# [PROVIDED DATA]
++++++++++
Lemma mamba_hit_last_witness :
  let M := Z.to_nat (4 / 2) in
  ∃ k cols, mamba_find_longest_cache_hit demo_hashes 4 [0%nat] (MambaSpec 2 [[1]] ["f"%string] None "mamba2"%string 0) false 1 1
      (demo_pool demo_ops) = (Ok cols, demo_pool demo_ops) ∧
    (k ≤ M)%nat ∧ (k = 0%nat ∨ is_Some (row_at (demo_pool demo_ops) [0%nat] demo_hashes (k - 1))) ∧
    (∀ i, (k ≤ i < M)%nat → row_at (demo_pool demo_ops) [0%nat] demo_hashes i = None) ∧
    col_ok (demo_pool demo_ops) [0%nat] (last_row (demo_pool demo_ops) [0%nat] demo_hashes k) k cols.
Proof.
  apply (mamba_hit_last 4 true true false (demo_pool demo_ops) [Blk 1] demo_hashes 4 [0%nat] 2 [[1]] ["f"%string] None "mamba2"%string 0 false demo_reachable).
  - split; [done|]. repeat constructor; lia.
  - lia.
  - lia.
  - vm_compute. discriminate.
Defined.

(** The blocks in use after [remove_skipped_blocks] at [computed] tokens and an
    allocation for [new] more tokens *)
Definition live_blocks (spec : KVCacheSpec) (computed new : Z) : Z :=
  cdiv (computed + new) (spec_block_size spec) - Z.max 0 (get_num_skipped_tokens spec computed) / spec_block_size spec.

Lemma cdiv_sub_mul a q b : 0 < b → cdiv (a - q * b) b = cdiv a b - q.
Proof.
  intros Hb. rewrite !cdiv_spec by done. replace (a - q * b + b - 1) with (a + b - 1 + (- q) * b) by lia.
  rewrite Z.div_add by lia. lia.
Qed.

Lemma window_live bs a w computed new : 0 < bs → 1 ≤ w → 0 ≤ computed → 0 ≤ new →
  live_blocks (SlidingWindowSpec bs a w) computed new ≤ cdiv (w - 1 + new) bs + 1 ∧
  live_blocks (SlidingWindowSpec bs a w) computed new ≤ cdiv (computed + new) bs.
Proof.
  intros Hbs Hw Hc Hn. unfold live_blocks. simpl. set (t := computed - w + 1). set (q := Z.max 0 t / bs).
  assert (0 ≤ q) by (apply Z.div_pos; lia). split; [|lia].
  rewrite <-cdiv_sub_mul by done. transitivity (cdiv (w - 1 + new - (-1) * bs) bs); [|rewrite cdiv_sub_mul by done; lia].
  apply cdiv_mono; [done|]. pose proof (Z.div_mod (Z.max 0 t) bs ltac:(lia)). pose proof (Z.mod_pos_bound (Z.max 0 t) bs Hbs).
  unfold q. lia.
Qed.

Lemma chunk_live bs a c computed new : 0 < bs → 0 < c → (bs | c) → 0 ≤ computed → 0 ≤ new →
  live_blocks (ChunkedLocalAttentionSpec bs a c) computed new ≤ cdiv (c + new) bs ∧
  live_blocks (ChunkedLocalAttentionSpec bs a c) computed new ≤ cdiv (computed + new) bs.
Proof.
  intros Hbs Hc [k ->] Hcomp Hn. unfold live_blocks. simpl. set (q := computed / (k * bs)).
  assert (0 ≤ q) as Hq by (apply Z.div_pos; lia). rewrite Z.max_r by nia.
  replace (q * (k * bs)) with (q * k * bs) by lia. rewrite Z.div_mul by lia. split; [|nia].
  rewrite <-cdiv_sub_mul by done. apply cdiv_mono; [done|].
  pose proof (Z.div_mod computed (k * bs) ltac:(lia)). pose proof (Z.mod_pos_bound computed (k * bs) Hc). fold q in H. nia.
Qed.

(** The memory a spec asks for is enough: whatever the progress of a request, if
    one step schedules at most [max_num_batched_tokens] tokens within [max_model_len],
    the blocks the request occupies after the skipped ones are released fit in
    [max_memory_usage_bytes].  For chunked attention this needs the chunk size to be a
    multiple of the block size. *)
Theorem max_memory_covers_live_blocks dtype_size cfg spec computed new bytes page :
  0 < spec_block_size spec → 0 ≤ computed → 0 ≤ new ≤ max_num_batched_tokens cfg → computed + new ≤ max_model_len cfg →
  match spec with
  | SlidingWindowSpec _ _ w => 1 ≤ w
  | ChunkedLocalAttentionSpec bs _ c => 0 < c ∧ (bs | c)
  | FullAttentionSpec _ _ _ _ | MLAAttentionSpec _ _ _ _ _ =>
      decode_context_parallel_size cfg * prefill_context_parallel_size cfg ≤ 1
  | MambaSpec _ _ _ _ _ _ => True
  | _ => False
  end →
  page_size_bytes dtype_size spec = Ok page → 0 ≤ page → max_memory_usage_bytes dtype_size cfg spec = Ok bytes →
  live_blocks spec computed new * page ≤ bytes.
Proof.
  intros Hbs Hc Hn Hlen Hspec Hpage Hpos Hmem.
  assert (∃ n, max_pages cfg spec = Ok n ∧ bytes = n * page) as (n & Hpages & ->).
  { unfold max_memory_usage_bytes in Hmem. destruct spec; try done; rewrite Hpage in Hmem;
      destruct (max_pages _ _) as [n|]; simplify_eq; by exists n. }
  apply Z.mul_le_mono_nonneg_r; [done|]. clear Hmem Hpage.
  assert (∀ s, spec_block_size s = spec_block_size spec → get_num_skipped_tokens s computed = 0 →
    live_blocks s computed new ≤ cdiv (max_model_len cfg) (spec_block_size spec)) as Hno.
  { intros s Es Esk. unfold live_blocks. rewrite Es, Esk, Z.max_id, Z.div_0_l, Z.sub_0_r by lia. by apply cdiv_mono. }
  destruct spec as [bs a w c|bs a w c d|bs a c|bs a w|bs sh dt pad ty ns|bs a|bs a]; simpl in *; try done.
  - rewrite (proj2 (Z.ltb_ge _ _)) in Hpages by lia. injection Hpages as <-. by apply Hno.
  - rewrite (proj2 (Z.ltb_ge _ _)) in Hpages by lia. injection Hpages as <-. by apply Hno.
  - injection Hpages as <-. destruct Hspec as [Hc0 Hdiv].
    destruct (chunk_live bs a c computed new Hbs Hc0 Hdiv Hc ltac:(lia)) as [H1 H2].
    apply Z.min_case_strong; intros _; [etrans; [exact H1|]|etrans; [exact H2|]]; apply cdiv_mono; lia.
  - case_bool_decide; [|done]. injection Hpages as <-.
    destruct (window_live bs a w computed new Hbs Hspec Hc ltac:(lia)) as [H1 H2].
    apply Z.min_case_strong; intros _.
    + etrans; [exact H1|]. apply Z.add_le_mono_r, cdiv_mono; lia.
    + etrans; [exact H2|]. etrans; [apply (cdiv_mono _ (max_model_len cfg)); lia|lia].
  - injection Hpages as <-. by apply Hno.
Qed.

Lemma max_memory_covers_live_blocks_witness :
  live_blocks (SlidingWindowSpec 4 demo_attn 6) 21 3 * 16 ≤ 64.
Proof.
  apply (max_memory_covers_live_blocks (λ _, 2) (mkVllmConfig 100 1 1 4 0) (SlidingWindowSpec 4 demo_attn 6) 21 3 64 16);
    try (simpl; lia); reflexivity.
Defined.

(** Without divisibility the memory is too small: a chunk of 5 tokens and blocks of 4. *)
Example chunk_memory_too_small :
  max_memory_usage_bytes (λ _, 1) (mkVllmConfig 100 1 1 2 0) (ChunkedLocalAttentionSpec 4 (mkAttn 1 1 "int8"%string) 5) = Ok (2 * 8) ∧
  live_blocks (ChunkedLocalAttentionSpec 4 (mkAttn 1 1 "int8"%string) 5) 19 2 = 3.
Proof. split; reflexivity. Qed.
++++++++++
# [GOAL OF THE EXERCISE]
Of the entries above, transcribe exactly those lines that fall between the line containing "c) computed new ≤ cdiv (computed" and the line containing "intros Hbs Hc Hn", together with those two lines.

# [SOLUTION BELOW]
  live_blocks (ChunkedLocalAttentionSpec bs a c) computed new ≤ cdiv (computed + new) bs.
Proof.
  intros Hbs Hc [k ->] Hcomp Hn. unfold live_blocks. simpl. set (q := computed / (k * bs)).
  assert (0 ≤ q) as Hq by (apply Z.div_pos; lia). rewrite Z.max_r by nia.
  replace (q * (k * bs)) with (q * k * bs) by lia. rewrite Z.div_mul by lia. split; [|nia].
  rewrite <-cdiv_sub_mul by done. apply cdiv_mono; [done|].
  pose proof (Z.div_mod computed (k * bs) ltac:(lia)). pose proof (Z.mod_pos_bound computed (k * bs) Hc). fold q in H. nia.
Qed.

(** The memory a spec asks for is enough: whatever the progress of a request, if
    one step schedules at most [max_num_batched_tokens] tokens within [max_model_len],
    the blocks the request occupies after the skipped ones are released fit in
    [max_memory_usage_bytes].  For chunked attention this needs the chunk size to be a
    multiple of the block size. *)
Theorem max_memory_covers_live_blocks dtype_size cfg spec computed new bytes page :
  0 < spec_block_size spec → 0 ≤ computed → 0 ≤ new ≤ max_num_batched_tokens cfg → computed + new ≤ max_model_len cfg →
  match spec with
  | SlidingWindowSpec _ _ w => 1 ≤ w
  | ChunkedLocalAttentionSpec bs _ c => 0 < c ∧ (bs | c)
  | FullAttentionSpec _ _ _ _ | MLAAttentionSpec _ _ _ _ _ =>
      decode_context_parallel_size cfg * prefill_context_parallel_size cfg ≤ 1
  | MambaSpec _ _ _ _ _ _ => True
  | _ => False
  end →
  page_size_bytes dtype_size spec = Ok page → 0 ≤ page → max_memory_usage_bytes dtype_size cfg spec = Ok bytes →
  live_blocks spec computed new * page ≤ bytes.
Proof.
  intros Hbs Hc Hn Hlen Hspec Hpage Hpos Hmem.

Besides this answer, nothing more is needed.